## TASK REQUIREMENTS
Check each line of the data below for the word "twice", then extract the ones that have it.

· · · · · · ·

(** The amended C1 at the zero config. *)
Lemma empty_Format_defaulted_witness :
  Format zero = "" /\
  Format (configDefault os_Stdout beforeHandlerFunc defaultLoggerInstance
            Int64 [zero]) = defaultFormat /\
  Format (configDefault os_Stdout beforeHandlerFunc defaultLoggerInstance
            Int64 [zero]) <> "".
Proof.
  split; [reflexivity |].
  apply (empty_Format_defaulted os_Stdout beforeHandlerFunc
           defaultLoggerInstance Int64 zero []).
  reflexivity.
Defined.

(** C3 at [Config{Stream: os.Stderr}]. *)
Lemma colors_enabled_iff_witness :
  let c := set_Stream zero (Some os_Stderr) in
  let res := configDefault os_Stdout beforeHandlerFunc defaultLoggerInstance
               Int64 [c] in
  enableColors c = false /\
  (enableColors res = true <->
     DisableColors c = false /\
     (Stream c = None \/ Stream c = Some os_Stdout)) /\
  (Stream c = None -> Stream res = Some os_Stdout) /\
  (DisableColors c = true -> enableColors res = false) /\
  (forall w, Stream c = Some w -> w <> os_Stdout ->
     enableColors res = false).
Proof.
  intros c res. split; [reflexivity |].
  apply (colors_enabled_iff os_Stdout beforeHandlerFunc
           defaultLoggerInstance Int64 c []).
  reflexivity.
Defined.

· · · · · · ·

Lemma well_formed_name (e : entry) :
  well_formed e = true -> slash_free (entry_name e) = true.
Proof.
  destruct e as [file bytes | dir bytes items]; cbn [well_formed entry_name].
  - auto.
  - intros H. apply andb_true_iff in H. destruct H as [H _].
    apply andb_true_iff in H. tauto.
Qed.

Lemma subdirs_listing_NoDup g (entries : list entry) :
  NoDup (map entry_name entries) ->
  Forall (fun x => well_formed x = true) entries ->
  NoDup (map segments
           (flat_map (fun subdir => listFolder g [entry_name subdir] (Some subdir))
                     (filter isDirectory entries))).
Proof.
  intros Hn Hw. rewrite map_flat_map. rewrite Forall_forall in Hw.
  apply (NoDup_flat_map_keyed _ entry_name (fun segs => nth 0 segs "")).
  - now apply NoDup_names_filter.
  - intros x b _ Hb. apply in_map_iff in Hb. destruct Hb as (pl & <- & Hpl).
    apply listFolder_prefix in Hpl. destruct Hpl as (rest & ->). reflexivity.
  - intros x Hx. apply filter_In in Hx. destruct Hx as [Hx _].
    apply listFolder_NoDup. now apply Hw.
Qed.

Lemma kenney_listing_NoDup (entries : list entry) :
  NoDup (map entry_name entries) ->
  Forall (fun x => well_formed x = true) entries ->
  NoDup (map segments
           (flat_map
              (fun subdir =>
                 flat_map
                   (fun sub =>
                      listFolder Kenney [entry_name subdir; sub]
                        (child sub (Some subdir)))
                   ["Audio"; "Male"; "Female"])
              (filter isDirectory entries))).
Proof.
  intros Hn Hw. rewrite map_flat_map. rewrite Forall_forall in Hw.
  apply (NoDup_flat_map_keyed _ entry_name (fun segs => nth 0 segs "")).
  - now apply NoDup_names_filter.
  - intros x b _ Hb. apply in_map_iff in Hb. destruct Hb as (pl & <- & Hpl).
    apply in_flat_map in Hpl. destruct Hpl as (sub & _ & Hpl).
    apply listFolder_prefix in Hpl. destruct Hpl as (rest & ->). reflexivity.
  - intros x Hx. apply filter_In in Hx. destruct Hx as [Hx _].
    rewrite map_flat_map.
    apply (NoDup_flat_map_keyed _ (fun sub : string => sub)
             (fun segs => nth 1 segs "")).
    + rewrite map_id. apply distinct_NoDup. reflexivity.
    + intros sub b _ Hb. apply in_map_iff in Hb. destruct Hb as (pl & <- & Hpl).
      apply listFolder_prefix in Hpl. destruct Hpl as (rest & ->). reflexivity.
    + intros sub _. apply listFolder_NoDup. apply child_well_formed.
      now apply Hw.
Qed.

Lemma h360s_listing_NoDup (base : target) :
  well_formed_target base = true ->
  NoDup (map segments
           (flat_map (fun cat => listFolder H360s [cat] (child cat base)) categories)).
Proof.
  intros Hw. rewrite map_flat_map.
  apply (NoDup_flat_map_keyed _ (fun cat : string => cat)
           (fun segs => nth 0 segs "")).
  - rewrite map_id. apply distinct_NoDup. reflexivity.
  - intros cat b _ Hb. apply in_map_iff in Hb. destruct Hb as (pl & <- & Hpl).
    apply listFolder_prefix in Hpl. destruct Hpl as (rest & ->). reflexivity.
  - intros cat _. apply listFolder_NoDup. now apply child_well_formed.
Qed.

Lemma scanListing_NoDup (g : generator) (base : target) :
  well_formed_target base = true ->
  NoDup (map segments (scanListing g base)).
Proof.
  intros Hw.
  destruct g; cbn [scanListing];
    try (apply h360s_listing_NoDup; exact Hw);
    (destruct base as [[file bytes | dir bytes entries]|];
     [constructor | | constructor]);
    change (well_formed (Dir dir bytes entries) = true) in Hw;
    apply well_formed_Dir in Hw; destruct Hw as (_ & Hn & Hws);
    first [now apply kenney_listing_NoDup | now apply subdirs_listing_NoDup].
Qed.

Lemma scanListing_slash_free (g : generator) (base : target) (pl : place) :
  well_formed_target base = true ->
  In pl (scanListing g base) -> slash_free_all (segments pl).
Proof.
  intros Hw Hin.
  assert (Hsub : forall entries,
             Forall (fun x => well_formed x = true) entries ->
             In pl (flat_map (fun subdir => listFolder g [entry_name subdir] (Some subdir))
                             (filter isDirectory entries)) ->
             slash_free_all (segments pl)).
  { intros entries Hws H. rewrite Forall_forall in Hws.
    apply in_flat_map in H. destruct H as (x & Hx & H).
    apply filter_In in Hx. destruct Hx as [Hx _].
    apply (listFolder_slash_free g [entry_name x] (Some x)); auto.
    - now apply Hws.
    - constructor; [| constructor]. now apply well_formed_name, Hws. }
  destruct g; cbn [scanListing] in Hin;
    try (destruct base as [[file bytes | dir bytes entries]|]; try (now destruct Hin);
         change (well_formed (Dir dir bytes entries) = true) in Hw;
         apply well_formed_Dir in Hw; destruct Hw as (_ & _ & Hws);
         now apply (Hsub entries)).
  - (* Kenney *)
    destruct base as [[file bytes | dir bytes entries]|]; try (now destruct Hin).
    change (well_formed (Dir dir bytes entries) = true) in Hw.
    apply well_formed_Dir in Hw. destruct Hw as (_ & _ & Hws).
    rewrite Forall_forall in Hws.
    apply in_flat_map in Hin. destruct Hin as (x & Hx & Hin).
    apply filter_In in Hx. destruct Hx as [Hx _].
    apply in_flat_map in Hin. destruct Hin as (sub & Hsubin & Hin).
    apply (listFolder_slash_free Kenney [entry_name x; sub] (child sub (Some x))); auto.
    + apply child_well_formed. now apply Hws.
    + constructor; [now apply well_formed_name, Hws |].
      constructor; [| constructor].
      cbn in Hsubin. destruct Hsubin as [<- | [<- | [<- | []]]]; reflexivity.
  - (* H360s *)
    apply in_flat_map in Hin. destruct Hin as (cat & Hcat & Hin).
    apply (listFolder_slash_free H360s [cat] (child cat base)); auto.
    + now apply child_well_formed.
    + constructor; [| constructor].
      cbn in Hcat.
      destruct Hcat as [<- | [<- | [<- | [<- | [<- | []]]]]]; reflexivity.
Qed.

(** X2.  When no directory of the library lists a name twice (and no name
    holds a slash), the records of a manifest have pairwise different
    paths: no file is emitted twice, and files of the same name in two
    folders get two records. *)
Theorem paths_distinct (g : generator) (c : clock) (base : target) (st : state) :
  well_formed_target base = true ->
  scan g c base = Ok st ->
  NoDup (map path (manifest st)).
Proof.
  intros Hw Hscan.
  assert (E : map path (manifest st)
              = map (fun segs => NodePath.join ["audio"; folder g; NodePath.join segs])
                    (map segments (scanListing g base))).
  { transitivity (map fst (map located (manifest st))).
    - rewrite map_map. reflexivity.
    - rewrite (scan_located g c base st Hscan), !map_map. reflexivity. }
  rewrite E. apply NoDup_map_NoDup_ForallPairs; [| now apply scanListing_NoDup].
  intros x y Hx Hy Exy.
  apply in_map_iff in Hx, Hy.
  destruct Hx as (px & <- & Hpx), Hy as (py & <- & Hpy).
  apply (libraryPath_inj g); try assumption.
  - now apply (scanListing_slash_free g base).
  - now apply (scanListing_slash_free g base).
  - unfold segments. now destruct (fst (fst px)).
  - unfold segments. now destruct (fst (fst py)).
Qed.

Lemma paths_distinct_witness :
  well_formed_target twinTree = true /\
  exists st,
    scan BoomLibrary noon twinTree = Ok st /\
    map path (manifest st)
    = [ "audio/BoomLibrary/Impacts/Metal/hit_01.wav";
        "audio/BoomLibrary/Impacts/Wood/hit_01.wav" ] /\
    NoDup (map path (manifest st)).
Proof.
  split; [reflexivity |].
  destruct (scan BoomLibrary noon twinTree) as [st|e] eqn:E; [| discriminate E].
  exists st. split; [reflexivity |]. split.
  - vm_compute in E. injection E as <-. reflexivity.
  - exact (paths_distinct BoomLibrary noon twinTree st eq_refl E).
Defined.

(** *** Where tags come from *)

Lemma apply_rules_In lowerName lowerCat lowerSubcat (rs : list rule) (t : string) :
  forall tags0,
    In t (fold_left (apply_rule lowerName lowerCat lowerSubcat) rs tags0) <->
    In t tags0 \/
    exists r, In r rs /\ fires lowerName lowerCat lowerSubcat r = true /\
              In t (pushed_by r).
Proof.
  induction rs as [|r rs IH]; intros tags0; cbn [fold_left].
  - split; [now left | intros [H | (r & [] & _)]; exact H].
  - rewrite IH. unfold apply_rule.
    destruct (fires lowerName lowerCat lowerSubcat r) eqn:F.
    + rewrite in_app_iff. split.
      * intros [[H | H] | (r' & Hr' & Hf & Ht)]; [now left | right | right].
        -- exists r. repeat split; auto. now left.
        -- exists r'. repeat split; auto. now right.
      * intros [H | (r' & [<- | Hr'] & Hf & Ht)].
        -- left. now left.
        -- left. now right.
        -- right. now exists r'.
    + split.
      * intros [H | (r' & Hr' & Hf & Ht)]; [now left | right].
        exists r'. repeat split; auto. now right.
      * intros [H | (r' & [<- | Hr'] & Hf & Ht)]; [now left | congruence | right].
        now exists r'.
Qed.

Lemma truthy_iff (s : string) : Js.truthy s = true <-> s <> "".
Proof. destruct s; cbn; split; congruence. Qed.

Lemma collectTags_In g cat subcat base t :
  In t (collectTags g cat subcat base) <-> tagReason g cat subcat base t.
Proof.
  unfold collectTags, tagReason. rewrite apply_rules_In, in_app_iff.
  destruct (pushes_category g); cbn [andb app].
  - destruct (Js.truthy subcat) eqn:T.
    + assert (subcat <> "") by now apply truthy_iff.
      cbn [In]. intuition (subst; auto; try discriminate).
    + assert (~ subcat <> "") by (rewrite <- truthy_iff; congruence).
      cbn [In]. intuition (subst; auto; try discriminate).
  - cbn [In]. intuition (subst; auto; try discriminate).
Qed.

· · · · · · ·

## EXERCISE RESPONSE
(** X2.  When no directory of the library lists a name twice (and no name
    paths: no file is emitted twice, and files of the same name in two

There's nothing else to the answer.